#### Work to be completed:
Which of the lines below mention the word "padd"? Pull each one out.

== Supplied material

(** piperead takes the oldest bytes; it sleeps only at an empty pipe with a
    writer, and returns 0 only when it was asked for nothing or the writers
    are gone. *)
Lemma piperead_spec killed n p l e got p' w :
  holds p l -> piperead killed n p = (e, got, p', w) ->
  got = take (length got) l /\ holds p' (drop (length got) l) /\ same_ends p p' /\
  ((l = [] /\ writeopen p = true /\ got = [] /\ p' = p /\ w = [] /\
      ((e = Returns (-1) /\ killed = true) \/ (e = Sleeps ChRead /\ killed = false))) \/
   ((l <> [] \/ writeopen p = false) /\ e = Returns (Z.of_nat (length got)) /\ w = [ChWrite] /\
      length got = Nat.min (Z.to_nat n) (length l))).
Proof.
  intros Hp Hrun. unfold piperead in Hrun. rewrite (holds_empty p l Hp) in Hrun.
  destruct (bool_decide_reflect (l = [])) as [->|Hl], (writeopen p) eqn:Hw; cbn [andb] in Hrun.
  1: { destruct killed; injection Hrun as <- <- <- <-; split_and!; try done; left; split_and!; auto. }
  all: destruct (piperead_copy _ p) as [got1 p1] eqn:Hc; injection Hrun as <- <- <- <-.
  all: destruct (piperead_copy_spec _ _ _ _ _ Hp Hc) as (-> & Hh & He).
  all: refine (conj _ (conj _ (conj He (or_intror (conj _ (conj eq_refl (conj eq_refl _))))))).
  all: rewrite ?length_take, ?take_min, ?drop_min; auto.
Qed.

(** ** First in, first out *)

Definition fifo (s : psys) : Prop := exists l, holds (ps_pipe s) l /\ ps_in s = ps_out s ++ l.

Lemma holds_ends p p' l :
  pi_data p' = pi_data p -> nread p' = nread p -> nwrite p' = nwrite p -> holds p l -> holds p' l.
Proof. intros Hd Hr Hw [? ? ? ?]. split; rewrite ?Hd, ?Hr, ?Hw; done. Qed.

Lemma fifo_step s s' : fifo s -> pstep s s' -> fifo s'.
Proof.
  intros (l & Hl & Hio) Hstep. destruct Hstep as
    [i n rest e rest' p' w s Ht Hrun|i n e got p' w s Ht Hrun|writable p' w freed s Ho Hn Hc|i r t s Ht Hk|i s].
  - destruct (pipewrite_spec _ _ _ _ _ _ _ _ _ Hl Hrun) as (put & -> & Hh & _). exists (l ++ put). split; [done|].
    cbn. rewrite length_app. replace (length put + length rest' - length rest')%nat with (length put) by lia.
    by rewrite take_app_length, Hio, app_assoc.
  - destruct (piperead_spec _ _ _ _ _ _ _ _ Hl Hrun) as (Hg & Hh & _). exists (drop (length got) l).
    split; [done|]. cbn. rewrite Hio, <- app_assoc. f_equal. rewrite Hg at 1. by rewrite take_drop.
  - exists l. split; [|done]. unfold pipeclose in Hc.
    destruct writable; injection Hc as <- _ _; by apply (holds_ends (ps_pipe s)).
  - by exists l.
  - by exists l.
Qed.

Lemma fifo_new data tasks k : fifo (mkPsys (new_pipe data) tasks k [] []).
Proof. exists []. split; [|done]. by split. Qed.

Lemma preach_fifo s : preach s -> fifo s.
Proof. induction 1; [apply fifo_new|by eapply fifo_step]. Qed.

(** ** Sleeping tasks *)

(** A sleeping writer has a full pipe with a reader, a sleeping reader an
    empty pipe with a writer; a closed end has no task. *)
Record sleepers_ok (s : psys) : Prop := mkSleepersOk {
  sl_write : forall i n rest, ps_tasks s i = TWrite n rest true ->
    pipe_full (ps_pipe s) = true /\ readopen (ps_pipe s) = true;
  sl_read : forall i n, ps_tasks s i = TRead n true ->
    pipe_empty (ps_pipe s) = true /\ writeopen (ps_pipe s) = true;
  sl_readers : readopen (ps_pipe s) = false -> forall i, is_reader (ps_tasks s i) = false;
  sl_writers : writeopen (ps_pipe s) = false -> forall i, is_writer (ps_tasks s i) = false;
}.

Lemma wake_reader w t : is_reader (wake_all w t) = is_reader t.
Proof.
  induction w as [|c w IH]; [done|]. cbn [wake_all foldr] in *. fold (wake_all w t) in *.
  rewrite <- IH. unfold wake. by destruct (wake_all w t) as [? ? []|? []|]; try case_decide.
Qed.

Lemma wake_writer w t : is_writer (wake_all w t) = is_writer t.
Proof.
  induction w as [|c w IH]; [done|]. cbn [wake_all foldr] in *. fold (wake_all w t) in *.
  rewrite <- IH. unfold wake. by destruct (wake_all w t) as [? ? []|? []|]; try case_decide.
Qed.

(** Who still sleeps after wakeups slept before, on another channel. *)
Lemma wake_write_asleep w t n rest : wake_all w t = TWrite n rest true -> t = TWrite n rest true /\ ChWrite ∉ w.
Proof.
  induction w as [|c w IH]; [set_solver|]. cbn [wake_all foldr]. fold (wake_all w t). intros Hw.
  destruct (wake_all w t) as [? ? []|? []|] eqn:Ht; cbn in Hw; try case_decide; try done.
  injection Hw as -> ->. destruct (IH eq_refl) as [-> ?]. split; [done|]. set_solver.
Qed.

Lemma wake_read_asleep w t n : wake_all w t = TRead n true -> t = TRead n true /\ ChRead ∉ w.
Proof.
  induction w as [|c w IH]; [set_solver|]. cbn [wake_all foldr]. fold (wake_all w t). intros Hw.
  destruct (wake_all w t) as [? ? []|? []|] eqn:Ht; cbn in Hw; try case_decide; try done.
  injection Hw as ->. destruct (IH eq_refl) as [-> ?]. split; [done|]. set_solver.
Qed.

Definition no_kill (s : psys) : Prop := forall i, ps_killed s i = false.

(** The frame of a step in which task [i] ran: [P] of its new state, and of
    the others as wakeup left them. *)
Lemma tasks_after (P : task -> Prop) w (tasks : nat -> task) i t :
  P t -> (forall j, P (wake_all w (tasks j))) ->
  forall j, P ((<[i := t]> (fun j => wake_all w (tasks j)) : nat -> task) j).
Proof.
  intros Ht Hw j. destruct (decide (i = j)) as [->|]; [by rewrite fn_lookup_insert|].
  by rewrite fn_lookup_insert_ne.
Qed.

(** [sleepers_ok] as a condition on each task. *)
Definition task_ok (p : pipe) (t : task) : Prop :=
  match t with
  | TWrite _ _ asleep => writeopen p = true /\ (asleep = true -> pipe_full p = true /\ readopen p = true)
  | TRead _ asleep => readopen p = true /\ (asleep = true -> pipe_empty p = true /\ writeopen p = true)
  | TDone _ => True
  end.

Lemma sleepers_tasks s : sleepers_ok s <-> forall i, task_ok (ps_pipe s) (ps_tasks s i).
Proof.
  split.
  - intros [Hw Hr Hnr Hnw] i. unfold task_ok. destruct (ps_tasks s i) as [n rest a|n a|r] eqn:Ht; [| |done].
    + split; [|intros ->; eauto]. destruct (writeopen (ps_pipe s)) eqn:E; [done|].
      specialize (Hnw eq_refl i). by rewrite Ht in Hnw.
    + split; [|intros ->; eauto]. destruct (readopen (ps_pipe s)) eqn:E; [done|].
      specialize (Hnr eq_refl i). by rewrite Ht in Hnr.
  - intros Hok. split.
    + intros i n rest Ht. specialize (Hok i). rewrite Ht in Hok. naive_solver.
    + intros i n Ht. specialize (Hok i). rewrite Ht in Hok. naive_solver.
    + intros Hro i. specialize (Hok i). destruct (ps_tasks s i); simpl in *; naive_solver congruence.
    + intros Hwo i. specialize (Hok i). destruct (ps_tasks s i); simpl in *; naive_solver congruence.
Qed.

====
== Supplied material

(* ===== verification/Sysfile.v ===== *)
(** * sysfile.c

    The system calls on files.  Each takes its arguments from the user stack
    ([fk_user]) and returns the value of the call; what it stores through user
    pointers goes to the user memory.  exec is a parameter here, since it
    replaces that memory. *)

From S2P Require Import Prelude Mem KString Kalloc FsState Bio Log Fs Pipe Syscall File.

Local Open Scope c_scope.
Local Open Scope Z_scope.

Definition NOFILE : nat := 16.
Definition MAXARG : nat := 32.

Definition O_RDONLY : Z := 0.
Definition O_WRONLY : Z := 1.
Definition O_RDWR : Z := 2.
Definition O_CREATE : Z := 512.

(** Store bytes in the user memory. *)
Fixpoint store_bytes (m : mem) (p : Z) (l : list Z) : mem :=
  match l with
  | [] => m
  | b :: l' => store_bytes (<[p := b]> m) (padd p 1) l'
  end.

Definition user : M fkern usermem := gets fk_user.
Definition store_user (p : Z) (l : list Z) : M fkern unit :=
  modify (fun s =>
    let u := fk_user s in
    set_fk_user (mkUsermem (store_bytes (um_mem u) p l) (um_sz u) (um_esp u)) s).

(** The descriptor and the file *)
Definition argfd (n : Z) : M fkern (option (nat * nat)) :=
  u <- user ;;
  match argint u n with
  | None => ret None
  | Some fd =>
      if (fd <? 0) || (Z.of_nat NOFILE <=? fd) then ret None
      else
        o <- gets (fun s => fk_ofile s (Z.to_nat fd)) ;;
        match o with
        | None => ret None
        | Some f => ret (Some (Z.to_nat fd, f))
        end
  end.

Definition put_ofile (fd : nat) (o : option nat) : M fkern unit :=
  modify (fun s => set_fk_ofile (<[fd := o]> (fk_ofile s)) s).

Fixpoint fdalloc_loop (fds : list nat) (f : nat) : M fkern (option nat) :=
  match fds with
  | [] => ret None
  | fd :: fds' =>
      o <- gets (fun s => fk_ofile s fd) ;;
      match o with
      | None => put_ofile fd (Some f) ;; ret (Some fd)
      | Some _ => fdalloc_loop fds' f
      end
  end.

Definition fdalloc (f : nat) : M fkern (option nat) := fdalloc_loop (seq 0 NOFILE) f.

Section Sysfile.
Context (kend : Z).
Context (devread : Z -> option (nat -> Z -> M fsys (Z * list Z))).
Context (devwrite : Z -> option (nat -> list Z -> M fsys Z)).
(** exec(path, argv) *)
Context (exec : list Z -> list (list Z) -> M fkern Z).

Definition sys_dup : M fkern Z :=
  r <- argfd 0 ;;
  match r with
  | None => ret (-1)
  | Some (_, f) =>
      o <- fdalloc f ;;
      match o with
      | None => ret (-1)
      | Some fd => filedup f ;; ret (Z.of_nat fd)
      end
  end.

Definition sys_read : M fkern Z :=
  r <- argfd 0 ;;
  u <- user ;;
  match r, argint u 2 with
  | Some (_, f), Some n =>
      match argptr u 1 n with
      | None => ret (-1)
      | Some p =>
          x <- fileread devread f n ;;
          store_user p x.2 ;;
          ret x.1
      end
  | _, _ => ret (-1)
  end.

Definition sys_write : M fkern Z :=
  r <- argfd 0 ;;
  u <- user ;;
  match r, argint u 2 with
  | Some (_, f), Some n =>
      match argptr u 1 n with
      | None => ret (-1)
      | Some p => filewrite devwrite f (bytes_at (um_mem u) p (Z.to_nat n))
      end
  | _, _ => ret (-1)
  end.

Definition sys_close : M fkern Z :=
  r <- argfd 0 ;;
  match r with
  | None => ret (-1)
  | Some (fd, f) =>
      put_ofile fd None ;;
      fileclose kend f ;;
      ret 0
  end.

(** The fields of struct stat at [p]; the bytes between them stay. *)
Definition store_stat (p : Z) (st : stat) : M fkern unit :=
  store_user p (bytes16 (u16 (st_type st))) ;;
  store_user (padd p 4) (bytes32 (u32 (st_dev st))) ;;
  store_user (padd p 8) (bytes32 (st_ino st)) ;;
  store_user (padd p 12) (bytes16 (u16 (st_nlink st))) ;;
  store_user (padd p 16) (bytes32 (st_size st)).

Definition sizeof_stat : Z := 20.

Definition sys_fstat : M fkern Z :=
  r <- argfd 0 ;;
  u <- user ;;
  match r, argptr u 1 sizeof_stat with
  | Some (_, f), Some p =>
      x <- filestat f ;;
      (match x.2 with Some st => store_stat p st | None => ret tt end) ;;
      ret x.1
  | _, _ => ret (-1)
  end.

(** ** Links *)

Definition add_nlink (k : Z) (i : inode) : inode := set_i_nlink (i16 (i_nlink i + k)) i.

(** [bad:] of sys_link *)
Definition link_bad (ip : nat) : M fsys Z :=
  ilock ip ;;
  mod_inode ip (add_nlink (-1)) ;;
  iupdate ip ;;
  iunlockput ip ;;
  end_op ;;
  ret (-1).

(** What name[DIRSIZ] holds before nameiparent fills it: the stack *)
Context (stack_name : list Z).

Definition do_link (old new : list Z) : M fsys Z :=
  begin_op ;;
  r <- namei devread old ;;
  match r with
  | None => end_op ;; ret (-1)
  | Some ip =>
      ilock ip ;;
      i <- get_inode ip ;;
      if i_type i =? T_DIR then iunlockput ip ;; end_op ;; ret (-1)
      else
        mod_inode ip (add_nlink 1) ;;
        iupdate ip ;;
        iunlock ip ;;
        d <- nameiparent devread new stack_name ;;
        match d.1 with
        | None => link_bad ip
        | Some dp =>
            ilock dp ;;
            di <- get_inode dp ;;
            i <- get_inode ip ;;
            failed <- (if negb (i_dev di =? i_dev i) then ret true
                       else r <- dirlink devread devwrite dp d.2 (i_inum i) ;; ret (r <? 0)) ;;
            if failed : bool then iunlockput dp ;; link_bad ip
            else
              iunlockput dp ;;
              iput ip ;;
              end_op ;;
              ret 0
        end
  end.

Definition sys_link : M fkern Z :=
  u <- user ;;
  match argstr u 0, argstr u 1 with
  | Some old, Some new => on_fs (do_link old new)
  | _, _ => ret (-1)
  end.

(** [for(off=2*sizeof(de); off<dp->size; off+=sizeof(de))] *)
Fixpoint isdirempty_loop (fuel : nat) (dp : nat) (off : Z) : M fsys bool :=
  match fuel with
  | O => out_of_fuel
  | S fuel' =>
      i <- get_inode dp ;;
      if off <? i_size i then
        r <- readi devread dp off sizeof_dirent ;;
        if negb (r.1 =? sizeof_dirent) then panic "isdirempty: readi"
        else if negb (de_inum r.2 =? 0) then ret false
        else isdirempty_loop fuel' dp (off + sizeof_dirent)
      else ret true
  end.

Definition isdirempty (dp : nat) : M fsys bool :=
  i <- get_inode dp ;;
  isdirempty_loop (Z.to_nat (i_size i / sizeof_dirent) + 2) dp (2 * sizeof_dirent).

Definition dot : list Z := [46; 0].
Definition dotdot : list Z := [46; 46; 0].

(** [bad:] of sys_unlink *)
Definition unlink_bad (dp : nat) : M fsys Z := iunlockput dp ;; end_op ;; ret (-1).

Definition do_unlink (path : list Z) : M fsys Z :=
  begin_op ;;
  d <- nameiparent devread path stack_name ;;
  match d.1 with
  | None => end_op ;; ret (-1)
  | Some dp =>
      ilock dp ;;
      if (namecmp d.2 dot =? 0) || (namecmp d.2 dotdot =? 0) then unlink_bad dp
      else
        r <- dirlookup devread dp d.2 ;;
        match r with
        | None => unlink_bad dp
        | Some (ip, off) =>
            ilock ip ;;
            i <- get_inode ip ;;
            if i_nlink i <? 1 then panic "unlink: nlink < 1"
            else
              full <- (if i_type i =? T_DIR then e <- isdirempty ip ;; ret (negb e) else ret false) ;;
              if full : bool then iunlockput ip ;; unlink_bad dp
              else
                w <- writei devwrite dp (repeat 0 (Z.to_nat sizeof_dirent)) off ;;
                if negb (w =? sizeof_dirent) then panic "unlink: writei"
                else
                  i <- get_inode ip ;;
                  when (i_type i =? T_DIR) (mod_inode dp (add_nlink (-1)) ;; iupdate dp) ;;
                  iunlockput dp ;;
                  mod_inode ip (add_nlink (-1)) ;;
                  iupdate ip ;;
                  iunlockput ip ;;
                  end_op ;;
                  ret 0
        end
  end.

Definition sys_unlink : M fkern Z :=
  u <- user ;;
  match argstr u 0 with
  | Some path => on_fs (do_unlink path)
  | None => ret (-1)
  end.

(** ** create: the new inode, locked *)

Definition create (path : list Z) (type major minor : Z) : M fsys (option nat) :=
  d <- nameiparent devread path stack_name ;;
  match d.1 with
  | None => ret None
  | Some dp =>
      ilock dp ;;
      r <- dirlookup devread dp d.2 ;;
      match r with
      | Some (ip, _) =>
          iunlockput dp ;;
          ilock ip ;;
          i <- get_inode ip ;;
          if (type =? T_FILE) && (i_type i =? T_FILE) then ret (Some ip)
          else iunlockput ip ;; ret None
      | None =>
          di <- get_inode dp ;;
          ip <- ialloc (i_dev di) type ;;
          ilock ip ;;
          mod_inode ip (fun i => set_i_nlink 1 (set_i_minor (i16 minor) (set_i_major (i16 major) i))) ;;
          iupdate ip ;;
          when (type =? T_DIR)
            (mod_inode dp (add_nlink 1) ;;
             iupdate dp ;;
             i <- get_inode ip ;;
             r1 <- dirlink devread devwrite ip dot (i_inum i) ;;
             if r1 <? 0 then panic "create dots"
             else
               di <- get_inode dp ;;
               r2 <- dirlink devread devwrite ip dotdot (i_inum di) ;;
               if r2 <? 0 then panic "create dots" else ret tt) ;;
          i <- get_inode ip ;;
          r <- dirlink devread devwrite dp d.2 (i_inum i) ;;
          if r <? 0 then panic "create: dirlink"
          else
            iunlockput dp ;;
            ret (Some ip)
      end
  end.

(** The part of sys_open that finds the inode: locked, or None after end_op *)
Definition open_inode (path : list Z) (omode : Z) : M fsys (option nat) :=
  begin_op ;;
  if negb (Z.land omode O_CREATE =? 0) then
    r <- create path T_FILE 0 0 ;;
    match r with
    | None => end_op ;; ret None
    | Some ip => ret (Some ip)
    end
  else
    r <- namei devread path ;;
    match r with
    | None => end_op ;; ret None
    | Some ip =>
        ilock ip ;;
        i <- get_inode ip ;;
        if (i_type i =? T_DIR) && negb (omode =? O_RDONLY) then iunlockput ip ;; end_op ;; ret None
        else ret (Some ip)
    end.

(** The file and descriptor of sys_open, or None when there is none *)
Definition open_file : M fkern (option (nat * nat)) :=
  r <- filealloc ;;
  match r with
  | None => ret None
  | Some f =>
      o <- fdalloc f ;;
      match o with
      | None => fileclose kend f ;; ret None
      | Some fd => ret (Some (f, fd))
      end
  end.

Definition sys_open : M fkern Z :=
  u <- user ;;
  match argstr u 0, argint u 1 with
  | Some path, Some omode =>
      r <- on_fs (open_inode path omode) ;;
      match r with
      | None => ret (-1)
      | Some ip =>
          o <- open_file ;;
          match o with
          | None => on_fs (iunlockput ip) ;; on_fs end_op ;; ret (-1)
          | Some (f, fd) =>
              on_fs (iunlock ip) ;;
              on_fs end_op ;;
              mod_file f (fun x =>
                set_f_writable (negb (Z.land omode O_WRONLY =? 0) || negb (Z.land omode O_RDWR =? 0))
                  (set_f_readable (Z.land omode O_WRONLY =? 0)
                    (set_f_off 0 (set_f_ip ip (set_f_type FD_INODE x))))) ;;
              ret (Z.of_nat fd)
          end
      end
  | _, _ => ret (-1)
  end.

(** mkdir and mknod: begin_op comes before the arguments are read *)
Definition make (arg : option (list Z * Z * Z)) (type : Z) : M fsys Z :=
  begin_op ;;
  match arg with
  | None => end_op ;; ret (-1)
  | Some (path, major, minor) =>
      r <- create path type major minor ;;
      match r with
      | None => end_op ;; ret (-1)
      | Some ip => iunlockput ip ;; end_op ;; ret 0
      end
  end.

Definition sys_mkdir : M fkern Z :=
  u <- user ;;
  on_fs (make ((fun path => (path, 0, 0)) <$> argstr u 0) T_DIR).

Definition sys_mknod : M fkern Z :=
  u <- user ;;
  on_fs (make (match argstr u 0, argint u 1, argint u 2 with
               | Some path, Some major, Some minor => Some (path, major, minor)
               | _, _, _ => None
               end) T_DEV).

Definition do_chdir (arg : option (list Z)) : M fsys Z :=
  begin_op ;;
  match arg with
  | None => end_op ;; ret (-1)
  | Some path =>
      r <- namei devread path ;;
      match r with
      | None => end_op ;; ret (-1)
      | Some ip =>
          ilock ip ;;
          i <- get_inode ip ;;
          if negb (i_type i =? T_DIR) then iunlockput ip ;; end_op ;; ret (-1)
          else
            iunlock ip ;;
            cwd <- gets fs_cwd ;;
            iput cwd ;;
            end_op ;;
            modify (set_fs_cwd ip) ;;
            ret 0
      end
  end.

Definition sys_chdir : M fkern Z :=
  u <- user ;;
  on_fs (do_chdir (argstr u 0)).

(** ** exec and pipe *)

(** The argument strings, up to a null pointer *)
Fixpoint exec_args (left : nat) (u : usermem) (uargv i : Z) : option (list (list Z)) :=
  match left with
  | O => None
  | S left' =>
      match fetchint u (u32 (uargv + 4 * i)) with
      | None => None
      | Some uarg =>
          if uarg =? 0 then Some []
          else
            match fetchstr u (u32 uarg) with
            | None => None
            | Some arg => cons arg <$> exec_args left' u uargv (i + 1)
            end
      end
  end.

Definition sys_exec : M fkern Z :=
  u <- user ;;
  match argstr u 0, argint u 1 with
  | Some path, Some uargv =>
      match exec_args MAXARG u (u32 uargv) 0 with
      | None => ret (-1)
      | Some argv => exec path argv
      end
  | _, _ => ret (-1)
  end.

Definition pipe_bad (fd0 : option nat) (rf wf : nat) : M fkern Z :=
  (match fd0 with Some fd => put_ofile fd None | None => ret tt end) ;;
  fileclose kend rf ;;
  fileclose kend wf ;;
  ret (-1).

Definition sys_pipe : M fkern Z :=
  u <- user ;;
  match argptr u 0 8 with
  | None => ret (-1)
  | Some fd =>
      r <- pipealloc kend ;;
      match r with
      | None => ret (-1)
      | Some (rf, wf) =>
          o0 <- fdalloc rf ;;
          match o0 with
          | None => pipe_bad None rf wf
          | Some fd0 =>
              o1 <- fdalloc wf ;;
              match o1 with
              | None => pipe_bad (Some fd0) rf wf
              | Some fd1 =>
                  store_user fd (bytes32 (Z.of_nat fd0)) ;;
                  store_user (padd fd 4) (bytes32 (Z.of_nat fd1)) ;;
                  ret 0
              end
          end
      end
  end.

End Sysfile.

====

#### Response area:
  | b :: l' => store_bytes (<[p := b]> m) (padd p 1) l'
  store_user (padd p 4) (bytes32 (u32 (st_dev st))) ;;
  store_user (padd p 8) (bytes32 (st_ino st)) ;;
  store_user (padd p 12) (bytes16 (u16 (st_nlink st))) ;;
  store_user (padd p 16) (bytes32 (st_size st)).
                  store_user (padd fd 4) (bytes32 (Z.of_nat fd1)) ;;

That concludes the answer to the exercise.